Fowble was selected from hundreds of applicants nationwide for her SAE project. An SAE requires a member to create and operate an agriculture-related business, work at an agriculture-related business, or conduct an agricultural research experience. The grant money is to be used to enhance the member's project.

Fowble, who lives outside Dayton and attends school as a junior at Waitsburg High School, breeds and shows registered Boer goats in the Corral Wranglers 4-H club, FFA, and the American Boer Goat Association.

She got started in the goat business in 2008 when she lived in Pe Ell, Wash. and began raising Nigerian goats. Her family moved to Dayton in 2012 and Fowble got her first two Boer goats shortly after. She fell in love with them and eventually sold off her Nigerians.

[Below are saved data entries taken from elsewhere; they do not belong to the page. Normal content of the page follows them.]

(** The replacement text holds no dollar sign. *)
Fixpoint dollar_free (s : string) : bool :=
  match s with
  | EmptyString => true
  | String c s' => negb (Ascii.eqb c "$") && dollar_free s'
  end.

(** The replacement text holds none of the patterns that [replace]
    expands: no dollar followed by a dollar, an ampersand, a backtick or
    an apostrophe. *)
Fixpoint pattern_free (s : string) : bool :=
  match s with
  | EmptyString => true
  | String c t =>
      (if Ascii.eqb c "$" then
         match t with
         | EmptyString => true
         | String d _ =>
             negb (Ascii.eqb d "$" || Ascii.eqb d "&"
                   || Ascii.eqb d "`" || Ascii.eqb d "'")
         end
       else true)
      && pattern_free t
  end.

(** Template-literal rendering of an integer: its decimal digits (as
    JavaScript prints a safe integer). *)
Definition number_to_string (n : Z) : string := pretty n.

(** The value of a decimal digit. *)
Definition digit_value (c : ascii) : option Z :=
  let n := Z.of_N (N_of_ascii c) in
  if (48 <=? n) && (n <=? 57) then Some (n - 48) else None.

(** The number that a string of decimal digits writes, read from the left
    with [acc] as the value of the digits read so far. *)
Fixpoint decimal_value_from (acc : Z) (s : string) : option Z :=
  match s with
  | EmptyString => Some acc
  | String c s' =>
      match digit_value c with
      | Some d => decimal_value_from (10 * acc + d) s'
      | None => None
      end
  end.

(** The number that a non-empty string of decimal digits writes. *)
Definition decimal_value (s : string) : option Z :=
  match s with
  | EmptyString => None
  | String _ _ => decimal_value_from 0 s
  end.

(** The string starts with the digit 0. *)
Definition leading_zero (s : string) : bool :=
  match s with
  | EmptyString => false
  | String c _ => Ascii.eqb c "0"
  end.

(** [Number.isSafeInteger]: the integers on which the arithmetic of
    JavaScript numbers is exact. *)
Definition safe_integer (n : Z) : Prop :=
  - (2 ^ 53 - 1) <= n <= 2 ^ 53 - 1.

(** [Math.max(a, b)] on integers. *)
Definition Math_max (a b : Z) : Z := Z.max a b.

End JS.

(** ** utils.ts *)

Definition PACKAGE_NAME : string := "phpstan".
Definition PACKAGE_TITLE : string := "Phpstan".

(** The settings read through [utils.config.get]. *)
Record Config := {
  phpCommand : string;
  command : string;
  watchGlob : string;
  dockerVolumePath : string
}.

(** ** The host editor's data *)

Record Position := { line_of : Z; character_of : Z }.

Record Range := { range_start : Position; range_end : Position }.

Inductive DiagnosticSeverity :=
| SeverityError
| SeverityWarning
| SeverityInformation
| SeverityHint.

(** [diagnostic.code]: the rule identifier and the text handed to
    [vscode.Uri.parse]. *)
Record DiagnosticCode := { code_value : string; code_target : string }.

Record Diagnostic := {
  diag_range : Range;
  diag_message : string;
  diag_severity : DiagnosticSeverity;
  diag_source : string;
  diag_code : DiagnosticCode
}.

(** The diagnostic collection, by the key of a URI. *)
Abbreviation Store := (gmap string (list Diagnostic)).

(** What the user sees of a pass. *)
Inductive UiEvent :=
| ProgressReport (message : option string) (increment : Z)
| ShowErrorMessage (text : string).

(** ** The tool's report, as [JSON.parse] returns it *)

(** One element of [messages], with the type the source casts it to. *)
Record Violation := {
  message : string;
  line : Z;
  identifier : string;
  ignorable : bool
}.

(** The [messages] property of a file entry. *)
Inductive MessagesField :=
| NoMessages                      (* the key is absent *)
| NullMessages                    (* "messages": null, which is not iterable *)
| Messages (l : list Violation).

(** A value of the [files] object. *)
Inductive FileData :=
| FileNull                        (* null: fails the test on [fileData] *)
| FileObject (m : MessagesField).

Record Totals := { file_errors : option Z }.

(** [files] is [None] when [Object.keys(output.files)] throws (no such key,
    as in the default ["{}"], or a null); otherwise it lists the entries in
    enumeration order. *)
Record Report := {
  files : option (list (string * FileData));
  totals : option Totals
}.

(** ** How a promise settles *)

Inductive JsError := SyntaxError | TypeError.

(** [Resolved None] is a promise resolved with [undefined]. *)
Inductive Settled :=
| Resolved (v : option bool)
| Rejected (e : JsError).

(** The outcome of a pass: the store it leaves, what it showed, and how the
    returned promise settled. *)
Record Pass := {
  store : Store;
  ui : list UiEvent;
  settled : Settled
}.

(** What [await execa(...)] does. *)
Inductive ExecResult :=
| ExecOk (stdout : string)
| ExecaError (stdout stderr : option string)
| OtherError (error_message : string).

(** ** extension.ts *)

Section Extension.

(** The module-level state of the extension ([ws], [utils.config]) and
    its environment: the parser and the subprocess, which answers a
    command line. *)
Variable ws : string.
Variable config : Config.
Variable JSON_parse : string -> option Report.
Variable execa : string -> ExecResult.

(** [vscode.Uri.file]: the key under which the collection files the URI of
    a path. Two paths may have the same key. *)
Variable Uri_file : string -> string.

(** [progress?.report({message, increment})]. *)
Definition progress_report (progress : bool) (msg : option string)
    (increment : Z) : list UiEvent :=
  if progress then [ProgressReport msg increment] else [].

(** [filePath ? a : b] on a path that may be [null]. *)
Definition prepareCommand (filePath : option string) : string :=
  match filePath with
  | Some path =>
      if JS.truthy path
      then phpCommand config +:+ " " +:+ command config +:+ " "
             +:+ JS.replace path ws "."
      else phpCommand config +:+ " " +:+ command config
  | None => phpCommand config +:+ " " +:+ command config
  end.

(** The record that the body of the loop over [messages] assembles. *)
Definition record_of (msg : Violation) : Diagnostic :=
  let line := JS.Math_max 0 (line msg - 1) in
  {| diag_range :=
       {| range_start := {| line_of := line; character_of := 0 |};
          range_end :=
            {| line_of := line;
               character_of := Z.of_nat (String.length (message msg)) |} |};
     diag_message := message msg;
     diag_severity := SeverityError;
     diag_source := PACKAGE_TITLE;
     diag_code :=
       {| code_value := identifier msg;
          code_target :=
            "https://phpstan.org/error-identifiers/" +:+ identifier msg |} |}.

(** The body of the loop over [messages]: [new vscode.Diagnostic] throws
    when the message is empty. *)
Definition to_diagnostic (msg : Violation) : JsError + Diagnostic :=
  if JS.truthy (message msg) then inr (record_of msg) else inl TypeError.
Lemma times_dispatch (s : State) :
  times_invariant s -> times_invariant (dispatch s).
Proof.
  intros H. unfold dispatch. cbv zeta.
  set (d0 := set_load_factor _ _).
  unfold sortQueueByPriority.
  destruct H as (Hq & Hok & Hps).
  destruct (calc_fold_times (current_time s) (ready_queue s) (processes s) d0)
    as (Hps' & Hok' & Harr').
  specialize (Hps' Hps). specialize (Hok' Hok).
  destruct (fold_left (calc_at (current_time s)) (ready_queue s)
              (processes s, d0)) as [ps' d'].
  simpl in Hps', Hok', Harr'.
  assert (Hq' : Forall (arrived ps' (current_time s))
                  (bubble_sort ps' (ready_queue s))).
  { apply (Permutation_Forall (Permutation_sym (Ties.bubble_sort_perm ps' _))).
    revert Hq. apply Forall_impl. exact Harr'. }
  destruct (bubble_sort ps' (ready_queue s)) as [|cur q];
    [now repeat split|].
  simpl dequeue. cbv iota.
  apply Forall_cons_iff in Hq' as [(p & Hp & Harr) Hq'].
  rewrite Hp.
  destruct (DPSFacts.nth_error_Forall _ _ _ _ _ Hok' Hp) as (Hr & Hid).
  destruct (DPSFacts.nth_error_Forall _ _ _ _ _ Hps' Hp) as (T1 & T2 & T3).
  set (p1 := if negb (executed p) then set_first_execution (current_time s) p
             else p).
  assert (E0 : arrival_time p1 = arrival_time p
               /\ burst_time p1 = burst_time p
               /\ remaining_burst p1 = remaining_burst p
               /\ executed p1 = true
               /\ id p1 = id p
               /\ arrival_time p <= first_execution_time p1
               /\ first_execution_time p1 + run_time p <= current_time s).
  { unfold p1. destruct (executed p) eqn:Hx; simpl.
    - destruct (T2 eq_refl). now repeat split.
    - destruct (T1 eq_refl) as [_ Hb]. unfold run_time. rewrite Hb.
      repeat split; trivial; lia. }
  destruct E0 as (E1 & E2 & E3 & E4 & Eid & E5 & E6).
  assert (G : completed p1 = completed p
              /\ response_time p1 = response_time p
              /\ turnaround_time p1 = turnaround_time p
              /\ waiting_time p1 = waiting_time p
              /\ completion_time p1 = completion_time p
              /\ (executed p = true ->
                  first_execution_time p1 = first_execution_time p)).
  { unfold p1. destruct (executed p); simpl; repeat split; congruence. }
  destruct G as (G1 & G2 & G3 & G4 & G5 & G6).
  unfold calculateDynamicPriority. cbv zeta.
  set (d2 := set_current _ d').
  set (p2 := set_system_priority _ p1).
  pose proof (DPSFacts.time_quantum_min d2) as Htq.
  set (tq := time_quantum_of d2) in *.
  change (remaining_burst p2) with (remaining_burst p1).
  change (id p2) with (id p1).
  set (e := if remaining_burst p1 <? tq then remaining_burst p1 else tq).
  assert (He : 0 <= e <= remaining_burst p).
  { unfold e. rewrite E3. destruct (Z.ltb_spec (remaining_burst p) tq); lia. }
  set (p3 := set_remaining_burst (remaining_burst p1 - e) p2).
  set (t := current_time s) in *.
  assert (Hothers : Forall (times_ok (t + e)) ps').
  { revert Hps'. apply Forall_impl. intros p0. apply dps_times_later. lia. }
  assert (Hrest : forall f : Process -> Process,
             (forall p0, arrival_time (f p0) = arrival_time p1) ->
             Forall (arrived (update cur f ps') (t + e)) q
             /\ arrived (update cur f ps') (t + e) cur).
  { intros f Hf.
    assert (Hc : arrived (update cur f ps') (t + e) cur).
    { exists (f p). split.
      - rewrite SortFacts.dps_nth_error_update, Nat.eqb_refl, Hp. reflexivity.
      - rewrite Hf, E1. lia. }
    split; [|exact Hc].
    revert Hq'. apply Forall_impl. intros i (pi & Hpi & Hai).
    destruct (Nat.eq_dec i cur) as [->|Hne]; [exact Hc|].
    exists pi. split; [|lia].
    rewrite SortFacts.dps_nth_error_update.
    apply Nat.eqb_neq in Hne. now rewrite Hne. }
  unfold run_time in E6.
  change (remaining_burst p3) with (remaining_burst p1 - e).
  destruct (Z.eqb_spec (remaining_burst p1 - e) 0) as [Hdone|Hleft];
    apply times_fold; try apply times_arrive_during_dps.
  - destruct (Hrest (fun _ => complete_at (t + e) p3)) as [R1 _];
      [reflexivity|].
    split; [exact R1|]. simpl. split.
    + apply SortFacts.dps_Forall_update; [exact Hok'|]. intros p0 _.
      unfold process_ok. simpl. fold p1. rewrite E2, Eid. split; [lia|exact Hid].
    + apply SortFacts.dps_Forall_update; [exact Hothers|]. intros p0 _.
      unfold times_ok, run_time. simpl. fold p1. rewrite E1, E2, E4.
      split; [discriminate|split].
      * intros _. split; lia.
      * intros _. repeat split; lia.
  - destruct (Hrest (fun _ => p3)) as [R1 R2]; [reflexivity|].
    split; [|split]; simpl.
    + now apply enqueue_arrived.
    + apply SortFacts.dps_Forall_update; [exact Hok'|]. intros p0 _.
      unfold process_ok. simpl. fold p1. rewrite E2, Eid. split; [lia|exact Hid].
    + apply SortFacts.dps_Forall_update; [exact Hothers|]. intros p0 _.
      unfold times_ok, run_time. simpl. fold p1.
      rewrite E1, E2, E4, G1, G2, G3, G4, G5.
      split; [discriminate|split].
      * intros _. split; lia.
      * intros Hc. destruct (T3 Hc) as (A & B & C & D1 & D2).
        assert (Hx : executed p = true).
        { destruct (executed p) eqn:Hx; [reflexivity|].
          destruct (T1 eq_refl); congruence. }
        rewrite (G6 Hx). repeat split; lia.
Qed.
(** A walk that creates nothing: the body runs in the dictionary at the
    end of the sections, and what it makes of the dictionary is put
    there. *)
Lemma walk_found {A} (body : node -> node * result A) (secs : list string) :
  forall root cont,
    sub root secs = Some cont ->
    walk false secs root body
    = (plug root secs (fst (body cont)), snd (body cont)).
Proof.
  induction secs as [|section rest IH]; intros root cont; simpl.
  - intros [= ->]. now destruct (body cont).
  - destruct root as [| | | | | |attr items]; try discriminate.
    destruct (lookup section items) as [c|] eqn:Ec; [|discriminate].
    intros Hc. simpl. rewrite Ec, (IH c cont Hc). reflexivity.
Qed.

Lemma split_option_found {A} (st : state) (option : string)
    (body : node -> string -> node * result A) (cont : node) :
  hides (self st) "_split_option" = false ->
  sub (self st) (sections option) = Some cont ->
  _split_option st option false body
  = (with_self st (plug (self st) (sections option)
                        (fst (body cont (leaf option)))),
     snd (body cont (leaf option))).
Proof.
  intros Hh Hc. unfold _split_option. rewrite Hh.
  now rewrite walk_found with (cont := cont) by assumption.
Qed.
(** * Conversion of propositional formulas to restricted operator bases

    A shallow embedding of [propositions/operators.py]: the five converters
    [to_not_and_or], [to_not_and], [to_nand], [to_implies_not] and
    [to_implies_false], and the properties the specification states for them
    (truth-table preservation, basis closure, defining equations, totality on
    well-formed formulas, structural identity on legal input, variables). *)

From stdpp Require Import base option strings gmap.
From Equations Require Import Equations.
From Stdlib Require Import Ascii String.

Open Scope string_scope.

(** ** Formula trees

    A Python [Formula] object carries a [root] string and, depending on how
    it was constructed, the attributes [first] and [second].  The three
    constructors are the three shapes of object the class can hold; the root
    is kept as the string the converters compare against. *)

Inductive Formula : Type :=
| Leaf (root : string)
| Unary (root : string) (first : Formula)
| Binary (root : string) (first second : Formula).

Definition root (formula : Formula) : string :=
  match formula with
  | Leaf r | Unary r _ | Binary r _ _ => r
  end.

#[global] Instance Formula_eq_dec : EqDecision Formula.
Proof. solve_decision. Defined.

(** ** Exceptions and results

    A converter either returns a formula or raises.  [ValueError] is the
    exception of the final [raise] of the three recursive converters;
    [AttributeError] is what reading [formula.first] or [formula.second] raises
    on an object that lacks the attribute. *)

Inductive exn : Type :=
| ValueError (msg : string)
| AttributeError (attr : string).

Inductive result (A : Type) : Type :=
| Ok (a : A)
| Err (e : exn).
Arguments Ok {A} a.
Arguments Err {A} e.

#[global] Instance result_ret : MRet result := @Ok.
#[global] Instance result_bind : MBind result :=
  λ A B k r, match r with Ok a => k a | Err e => Err e end.

(** ** Tags of the grammar

    Modelled from the spec: the tag predicates of [propositions/syntax.py],
    which is not among the sources.  Section 3 of the specification lists the
    constants [T] and [F], the unary operator [~] and the seven binary
    operators. *)

Definition is_constant (s : string) : bool :=
  bool_decide (s = "T") || bool_decide (s = "F").

Definition is_unary (s : string) : bool :=
  bool_decide (s = "~").

Definition binary_operators : list string :=
  ["&"; "|"; "->"; "+"; "<->"; "-&"; "-|"].

Definition is_binary (s : string) : bool :=
  bool_decide (s ∈ binary_operators).

(** The strings that are tags of constants and operators. *)
Definition reserved : list string :=
  ["T"; "F"; "~"] ++ binary_operators.

(** The specification does not say which strings are variable names, so the
    converters are developed over any name predicate [is_variable].  The name
    convention of the accompanying book (a letter from [p] to [z], then
    decimal digits) is the instance at which the results are evaluated. *)

Definition is_digit (c : ascii) : bool :=
  (Ascii.leb "0" c && Ascii.leb c "9")%char.

Definition is_variable_std (s : string) : bool :=
  match s with
  | EmptyString => false
  | String c rest =>
      (Ascii.leb "p" c && Ascii.leb c "z")%char
      && forallb is_digit (list_ascii_of_string rest)
  end.

(** The height of a formula tree, the depth of the converters' recursion. *)
Fixpoint height (formula : Formula) : nat :=
  match formula with
  | Leaf _ => 1
  | Unary _ first => S (height first)
  | Binary _ first second => S (Nat.max (height first) (height second))
  end.

(** The two trees [convert] (in [to_nand]) builds: for a negation, from the
    converted operand; for a conjunction, from the converted operands. *)
Definition nand_not (inner : Formula) : Formula := Binary "-&" inner inner.
Definition nand_and (first second : Formula) : Formula :=
  let nand := Binary "-&" first second in Binary "-&" nand nand.

(** Formulas and models at which the results are evaluated. *)
Definition xor_xp : Formula := Binary "+" (Leaf "x") (Leaf "p").
Definition iff_xT : Formula := Binary "<->" (Leaf "x") (Leaf "T").
Definition model_xp : gmap string bool := <["x" := true]> (<["p" := false]> ∅).
Definition model_xy : gmap string bool := <["x" := true]> (<["y" := false]> ∅).
(** * The BitBake cooker (lib/bb/cooker.py): layer priorities, file
      collection, the parser pool driver and the cooker state machine.

    The Python code is embedded shallowly.  Dictionaries are [gmap]s, sets
    are [gset]s, lists are lists; exceptions are an explicit [outcome];
    the depth of a recursion is bounded by a fuel argument, as the
    interpreter bounds it, and a wait that never ends is [Diverge].  The modules [re], [os], [glob] and
    [bb.cache] are not part of cooker.py: they enter through the type
    classes [Regex], [FileSystem] and [RecipeParser]. *)

From stdpp Require Import gmap strings list fin_maps pretty.
From Stdlib Require Import Ascii ZArith Lia Permutation.

Open Scope Z_scope.

(** ** Python strings *)

Module PyStr.

(** [str.isspace] on one ASCII character. *)
Definition is_space (a : ascii) : bool :=
  let n := nat_of_ascii a in
  (Nat.eqb n 32 || (Nat.leb 9 n && Nat.leb n 13))%bool.

Definition is_digit (a : ascii) : bool :=
  let n := nat_of_ascii a in (Nat.leb 48 n && Nat.leb n 57)%bool.

(** [s.split()]: the maximal runs of non-blank characters.  [cur] is the
    word being read, reversed. *)
Fixpoint split_go (cur : list ascii) (s : string) : list string :=
  let flush := match cur with
               | [] => []
               | _ => [String.string_of_list_ascii (rev cur)]
               end in
  match s with
  | EmptyString => flush
  | String a s' =>
      if is_space a then flush ++ split_go [] s' else split_go (a :: cur) s'
  end.

Definition split (s : string) : list string := split_go [] s.

(** [s.split(sep)] for a one-character separator: empty fields are kept,
    so the result is never empty. *)
Fixpoint split_on_go (sep : ascii) (cur : list ascii) (s : string)
  : list string :=
  match s with
  | EmptyString => [String.string_of_list_ascii (rev cur)]
  | String a s' =>
      if Ascii.eqb a sep
      then String.string_of_list_ascii (rev cur) :: split_on_go sep [] s'
      else split_on_go sep (a :: cur) s'
  end.

Definition split_on (sep : ascii) (s : string) : list string :=
  split_on_go sep [] s.

Fixpoint lstrip (s : string) : string :=
  match s with
  | String a s' => if is_space a then lstrip s' else s
  | EmptyString => EmptyString
  end.

Definition rev_string (s : string) : string :=
  String.string_of_list_ascii (rev (String.list_ascii_of_string s)).

Definition strip (s : string) : string :=
  rev_string (lstrip (rev_string (lstrip s))).

Fixpoint digits_go (acc : Z) (s : string) : option Z :=
  match s with
  | EmptyString => Some acc
  | String a s' =>
      if is_digit a
      then digits_go (10 * acc + Z.of_nat (nat_of_ascii a - 48)) s'
      else None
  end.

Definition digits (s : string) : option Z :=
  match s with
  | EmptyString => None
  | _ => digits_go 0 s
  end.

(** [int(s)] in base ten: blanks around, an optional sign, at least one
    digit.  [None] stands for [ValueError]. *)
Definition int (s : string) : option Z :=
  match strip s with
  | String "-" s' => Z.opp <$> digits s'
  | String "+" s' => digits s'
  | s' => digits s'
  end.

Definition startswith (s p : string) : bool := String.prefix p s.

Definition endswith (s p : string) : bool :=
  String.prefix (rev_string p) (rev_string s).

(** [c in s] and [s.index(c)] for a character [c]. *)
Fixpoint index (c : ascii) (s : string) : option nat :=
  match s with
  | EmptyString => None
  | String a s' => if Ascii.eqb a c then Some O else S <$> index c s'
  end.

(** [s[:k]]. *)
Definition take (k : nat) (s : string) : string := String.substring 0 k s.

Definition drop (k : nat) (s : string) : string :=
  String.substring k (String.length s - k) s.

(** [s.replace(old, new)] for a non-empty [old]: all occurrences, left to
    right, not overlapping.  [fuel] bounds the scan by the length. *)
Fixpoint replace_go (fuel : nat) (old new s : string) : string :=
  match fuel with
  | O => s
  | S fuel' =>
      match s with
      | EmptyString => EmptyString
      | String a s' =>
          if String.prefix old s
          then new +:+ replace_go fuel' old new (drop (String.length old) s)
          else String a (replace_go fuel' old new s')
      end
  end.

Definition replace (old new s : string) : string :=
  replace_go (String.length s) old new s.

(** [os.path.basename]: what follows the last slash. *)
Fixpoint basename_go (cur : list ascii) (s : string) : string :=
  match s with
  | EmptyString => String.string_of_list_ascii (rev cur)
  | String a s' =>
      if Ascii.eqb a "/" then basename_go [] s' else basename_go (a :: cur) s'
  end.

Definition basename (s : string) : string := basename_go [] s.

(** [s.lower()] on ASCII. *)
Definition lower_ascii (a : ascii) : ascii :=
  let n := nat_of_ascii a in
  if (Nat.leb 65 n && Nat.leb n 90)%bool then ascii_of_nat (n + 32) else a.

Fixpoint lower (s : string) : string :=
  match s with
  | EmptyString => EmptyString
  | String a s' => String (lower_ascii a) (lower s')
  end.

End PyStr.

Example split_blank : PyStr.split " A  B
C " = ["A"; "B"; "C"].
Proof. reflexivity. Qed.

Example split_on_colon : PyStr.split_on ":" "core:3" = ["core"; "3"].
Proof. reflexivity. Qed.

Example split_on_trailing : PyStr.split_on ":" "core:" = ["core"; ""].
Proof. reflexivity. Qed.

Example int_plain : PyStr.int " 42 " = Some 42.
Proof. reflexivity. Qed.

Example int_negative : PyStr.int "-7" = Some (-7).
Proof. reflexivity. Qed.

Example int_bad : PyStr.int "1.5" = None /\ PyStr.int "" = None /\ PyStr.int "-" = None.
Proof. repeat split; reflexivity. Qed.

Example replace_suffix : PyStr.replace ".bbappend" ".bb" "foo_%.bbappend" = "foo_%.bb".
Proof. reflexivity. Qed.

Example basename_path : PyStr.basename "/layers/a/foo_1.0.bb" = "foo_1.0.bb".
Proof. reflexivity. Qed.

Example endswith_bb :
  PyStr.endswith "x.bb" ".bb" = true /\ PyStr.endswith "x.bbappend" ".bb" = false.
Proof. split; reflexivity. Qed.

(** ** Exceptions, outcomes, log records and events *)

(** The exception classes the cooker raises or handles.  [SystemExit] and
    [KeyboardInterrupt] derive from [BaseException] only; all the others
    derive from [Exception].  [CollectionError] derives from
    [BBHandledException]. *)
Inductive exn_class :=
| KeyError | IndexError | ValueError | TypeError | UnboundLocalError
| AttributeError | SyntaxError | RuntimeError
| BBHandledException | CollectionError | NothingToBuild
| ParsingFailure | ParseError | ExpansionError | OtherException
| SystemExit | KeyboardInterrupt.

Definition is_Exception (c : exn_class) : bool :=
  match c with
  | SystemExit | KeyboardInterrupt => false
  | _ => true
  end.

(** An exception object: its class and the attributes the worker attaches
    ([recipe], [traceback]); [realexception] is the field of
    [ParsingFailure]. *)
Record exc := {
  exc_class : exn_class;
  recipe : option string;
  traceback : bool;
  realexception : option exn_class
}.

Definition new_exc (c : exn_class) : exc :=
  {| exc_class := c; recipe := None; traceback := false;
     realexception := None |}.

(** What a call does: return, raise, or never come back. *)
Inductive outcome (A : Type) :=
| Ret (a : A)
| Raise (e : exc)
| Diverge.
Arguments Ret {A} a.
Arguments Raise {A} e.
Arguments Diverge {A}.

"There is a better market for Boers here, they're a lot more fun to show, and they're easier for me to handle. They're taller, and because I have Fibromyalgia, it means I don't have to bend over as much," Fowble said.

Fowble breeds her goats and shows them in local fairs and at sanctioned American Boer Goat Association shows in Washington, Oregon, and Idaho. She has made enough of a name for herself showing, that she has breeders pay her to show for them. She said breeders keep an eye out for fair showmanship winners and then hire them.

"At my last show in Chehalis in August, I made enough money showing goats for others that it covered my own show fees," Fowble said.

Fowble says she really enjoys showing, but her favorite part is when the goats have babies.

"It's the most stressful part, both emotionally and physically, but being able to bring new life into the world and experience that is really, really cool," she said.

The most challenging part of raising goats is one the FFA grant will help offset – the money.

"You have feed, equipment, vet care – there's nothing cheap about it. If you try to cheap your way through it's usually not going to work," she said.

Fowble said she started out with goats just because she liked them but, as she grows older, is paying more attention to the bottom line.

Fowble and one of her Boehrs

"I'm thinking more now of turning it into a business, though that's not my main focus. I do want to be making a profit. My parents help me out now, but I want to continue when I'm on my own and make it into a lifelong side business," she said.

Fowble just learned she'd won the grant last week and still hasn't decided how to spend the money, but she has plenty of ideas. She says it is between a new show and breeding doe or new clippers and blades, a new fitting stand, and a new feeder.

Fowble is currently on a winter break from showing, but says the cold increases her workload, since the goats eat more and keeping their water thawed is a "never-ending struggle."

She said she breeds her goats to kid in the spring.

"That's kind of neat because my birthday is in March. One of these days, my hope is to have a kid born on my birthday. But it hasn't happened yet," she said.